Due to GPL enforcement work, a lot of attention has been created over the past ten years in the corporate legal departments on how to comply with FOSS license terms, particularly copyleft-style licenses like GPLv2 and GPLv3. However,
License compliance ensures the absolute bare legal minimum on engaging with the Free Software community. While that is legally sufficient, the community actually wants to have all developers join the collaborative development process, where the resources for development are contributed and shared among all developers.
So I think if we had more contribution and a more fair distribution of the work in developing and maintaining the related software, we would not have to worry so much about legal enforcement of licenses.
However, in the absence of companies being good open source citizens, pulling out the legal baton is all we can do to at least require them to share their modifications at the time they ship their products. That code might not be mergeable, or it might be outdated, so it's value might be less than we would hope for, but it is a beginning.
Now some people might be critical of me speaking at a Black Duck Korea event, where Black Duck is a company selling (expensive!) licenses to proprietary tools for license compliance. Thereby, speaking at such an event might be seen as an endorsement of Black Duck and/or proprietary software in general.
Honestly, I don't think so. If you've ever seen a Black Duck Korea event, then you will notice there is no marketing or sales booth, and that there is no sales pitch on the conference agenda. Rather, you have speakers with hands-on experience in license compliance either from a community point of view, or from a corporate point of view, i.e. how companies are managing license compliance processes internally.
Thus, the event is not a sales show for proprietary software, but an event that brings together various people genuinely interested in license compliance matters. The organizers very clearly understand that they have to keep that kind of separation. So it's actually more like a community event, sponsored by a commercial entity - and that in turn is true for most technology conferences.
So I have no ethical problems with speaking at their event.

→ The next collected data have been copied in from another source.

(** * p4harmonize, package [internal/p4]: a shallow embedding and its properties

    The development follows [internal/p4/p4.go]: the reserved-character path
    codec ([EscapePath], [UnescapePath]), the depth and prefix helpers
    ([streamDepth], [getDepotPrefix], [getDepotName]), the line streamer
    ([cmdAndScan]) and the tagged-record parser ([runAndParseDepotFiles]);
    then [files.go] ([ListDepotFiles], [GetDepotSpec], [CreateStreamDepot])
    and [set.go] ([GetVariable]).

    Go strings are byte sequences; [for _, r := range s] decodes UTF-8 and
    [strings.Builder.WriteRune] encodes it, so both are modelled on bytes.
    The pieces of the Go standard library the package calls ([unicode/utf8],
    [strings], [strconv], [sort]) are embedded next to the code that uses
    them. *)

From Stdlib Require Import List Ascii String ZArith Lia Bool Arith.
From Stdlib Require Import Permutation Sorted Zbitwise.
Import ListNotations.

Local Open Scope Z_scope.

(* ------------------------------------------------------------------ *)
(** ** Go strings *)

(** A Go [string] is an immutable sequence of bytes. *)
Definition gostring : Type := list ascii.

(** A string literal of the source. *)
Definition go (s : string) : gostring := list_ascii_of_string s.

(** [len(s)], a Go [int]. *)
Definition len (s : gostring) : Z := Z.of_nat (List.length s).

(** The numeric value of a byte, and the conversion [byte(x)] that keeps
    the low eight bits. *)
Definition byteZ (b : ascii) : Z := Z.of_N (N_of_ascii b).
Definition byte_of_Z (z : Z) : ascii := ascii_of_N (Z.to_N (z mod 256)).

Definition gostring_eqb (s t : gostring) : bool :=
  if list_eq_dec ascii_dec s t then true else false.

(** [s < t] on strings: bytewise lexicographic order. *)
Fixpoint string_ltb (s t : gostring) : bool :=
  match s, t with
  | _, [] => false
  | [], _ :: _ => true
  | a :: s', b :: t' =>
      if byteZ a <? byteZ b then true
      else if byteZ b <? byteZ a then false
      else string_ltb s' t'
  end.

(** Run-time panics of the slice expressions used by the package. *)
Inductive panic : Type :=
| SliceBoundsOutOfRange (lo hi : Z).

People who know me, know that I don't like proprietary software at all for ethical reasons, and avoid it personally as far as possible. I certainly don't promote Black Ducks products. I promote license compliance.
Let's look at it like this: If companies building products based on Free Software think they need software tools to help them with license compliance, and they don't want to develop such tools together in a collaborative Free Software project themselves, then that's their decision to take. To state using words of Rosa Luxemburg:
Freedom is always the freedom of those who think different
I may not like that others want to use proprietary software, but if they think it's good for them, it's their decision to take.